Start of Block

Lemma repair_state_persists_witness :
  evaluate_state gitcellar demo_fs = ActiveUserMissing (b "nobody") [b "alice"] /\
  evaluate_state gitcellar (repair_state gitcellar demo_fs).2 = Ready (b "alice").
Proof.
  split; [vm_compute; reflexivity|].
  assert (Hr : (repair_state gitcellar demo_fs).1 = Ok (Ready (b "alice")))
    by (vm_compute; reflexivity).
  refine (rp_persisted gitcellar demo_fs _ _
    (repair_state_persists gitcellar demo_fs _ _ (surjective_pairing _)) _ Hr eq_refl).
Defined.

Lemma delete_user_confined_witness :
  user_exists gitcellar (delete_user gitcellar demo_fs (b "alice")).2 (b "alice") = false.
Proof.
  assert (Hr : (delete_user gitcellar demo_fs (b "alice")).1 = Ok tt)
    by (vm_compute; reflexivity).
  refine (proj1 (proj1 (proj2 (proj2 (delete_user_confined gitcellar demo_fs (b "alice") _ _
    (surjective_pairing _)))) Hr)).
Defined.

End of Block

Task details:
Identify the lines above with the word "refine". Copy them.

Solved problem:
  refine (rp_persisted gitcellar demo_fs _ _
  refine (proj1 (proj1 (proj2 (proj2 (delete_user_confined gitcellar demo_fs (b "alice") _ _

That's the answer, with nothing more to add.